On Thu, 30 Jun 2016 08:34:12 +0000 (GMT) m.danai@xxxxxxxxxx wrote:

> Thank you all for your prompt answers.
> 
> >firstly, wall of text, makes things incredibly hard to read.
> >Use paragraphs/returns liberally.
> 
> I actually made sure to use paragraphs. For some reason, the formatting
> was removed.
> 
> >Is that your entire experience with Ceph, ML archives and docs?
> 
> Of course not, I have already been through the whole documentation many
> times. It's just that I couldn't really decide between the choices I was
> given.
> 
> >What's an "online storage"?
> >I assume you're talking about what is is commonly referred as "cloud
> storage".
> 
> I try not to use the term "cloud", but if you must, then yes that's the
> idea behind it. Basically an online hard disk.
> 
While I can certainly agree that "cloud" is overused and often mis-used as
well, it makes things clearer in this context.

> >10MB is not a small file in my book, 1-4KB (your typical mail) are small
> >files.
> >How much data (volume/space) are you looking at initially and within a
> >year of deployment?
> 
> 10MB is small compared to the larger files, but it is indeed bigger that
> smaller, IOPS-intensive files (like the emails you pointed out).
> 
> Right now there are two servers, each with 12x8TB. I expect a growth
> rate of about the same size every 2-3 months.
> 
Those 2 servers are running Ceph?
If so, be more specific, what's the HW like, CPU, RAM. network, journal
SSDs?

Also, 2 servers indicate a replication of 2, something I'd avoid in
production.


> >What usage patterns are you looking at, expecting?
> 
> Since my customers will put their files on this "cloud", it's generally
> write once, read many (or at least more reads than writes). As they most
> likely will store private documents, but some bigger files too, the
> smaller files are predominant.
>
Reads are helped by having plenty of RAM in your storage servers.
 
> >That's quite the blanket statement and sounds like from A sales
> >brochure. SSDs for OSD journals are always a good idea.
> >Ceph scales first and foremost by adding more storage nodes and OSDs.
> 
> What I meant by scaling is that as the number of customers grows, the
> more small files there will be, and so in order to have decent
> performance at that point, SSDs are a must. I can add many OSDs, but if
> they are all struggling with IOPS then it's no use (except having more
> space).
> 
You seem to grasp the fact that IOPS are likely to be your bottleneck, yet
are going for 8TB HDDs.
Which as Oliver mentioned and plenty of experience shared on this ML shows
is a poor choice unless it's for very low IOPS, large data use cases.

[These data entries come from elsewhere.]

(* ===== verification/RecordUpdate.v ===== *)
(** * Updating a record (ppbase/services/record_service.py, [update_record])

    The body's values and modifiers ([field+], [+field], [field-]) and the
    uploads are applied to the state of the fields in the row; what changed is
    validated and written, and the files the row no longer names are deleted
    after the commit.  A date of the row inside a list (a modifier on a date
    field, which no list can satisfy) is kept as its text. *)
From Stdlib Require Import Ascii String SpecFloat.
From Stdlib.Strings Require Import Byte.
From S2P Require Import Prelude PyText PyVal StorageSafety FieldTypes RecordResponse RecordWrite.
From S2P Require RequestMacros.
#[local] Open Scope string_scope.
#[local] Open Scope list_scope.

Inductive modifier : Type := Append | Prepend | Remove.
Definition _parse_modifier_key (key : string) : string * option modifier :=
  if starts_with "+" key then (str_drop 1 key, Some Prepend)
  else if ends_with "+" key then (str_take (String.length key - 1) key, Some Append)
  else if ends_with "-" key then (str_take (String.length key - 1) key, Some Remove)
  else (key, None).

Section Updating.
Context {env : RecordEnv}.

Now while I certainly understand the appeal of dense storage nodes from
cost/space perspective you will want to run several scenarios and
calculations to see what actually turns out to be the best fit.

Your HDDs can do about 150 IOPS, half of that if they have no SSD journals
and then some 30% more lost to FS journals, LevelDB updates, etc.
Let's call it 60 IOPS w/o SSD journals and 120 with.

Your first and foremost way to improve IOPS is to have SSD journals,
everybody who deployed Ceph w/o them in any serious production environment
came to regret it.

After that match your IOPS needs to your space needs. 
So your 2 x 12 HDD cluster up there (with SSDs) can hope to achieve about 
1500 IOPS. Doubling the OSDs while halving the size will give you the same
space but at a much better performance.

Cache-tiering can help immensely, but as I said it depends on the usage
patterns and cache size.
Since your use case involves relatively large reads or writes, normal
straightforward caching (especially before Jewel) would quickly dirty your
cache w/o much gain.
Very refined tuning and selection of cache modes my work out well with
your scenario, but it won't be trivial.

For example if your typical writes per day were to be 2TB, I'd put a 5-6TB
cache tier in place, and run it in read-forward mode. 
So all reads would come from the HDD OSDs, but they'd be undisturbed (full
IOPS/bandwidth) by writes, which all go the cache. 
That is, until the cache pool gets full of course.
And if you have low usage times, you could drop free ratios at those times
and flush the cache w/o impacting performance too much.

> >Are we talking about existing HW or what you're planning?
> 
> That is existing hardware. Given the high capacity of the drives, I went
> with a more powerful CPU to avoid myself future headaches.
> 
The CPU power required is mostly tied to the IOPS capacity of the device,
which is basically the same for all HDD sizes. 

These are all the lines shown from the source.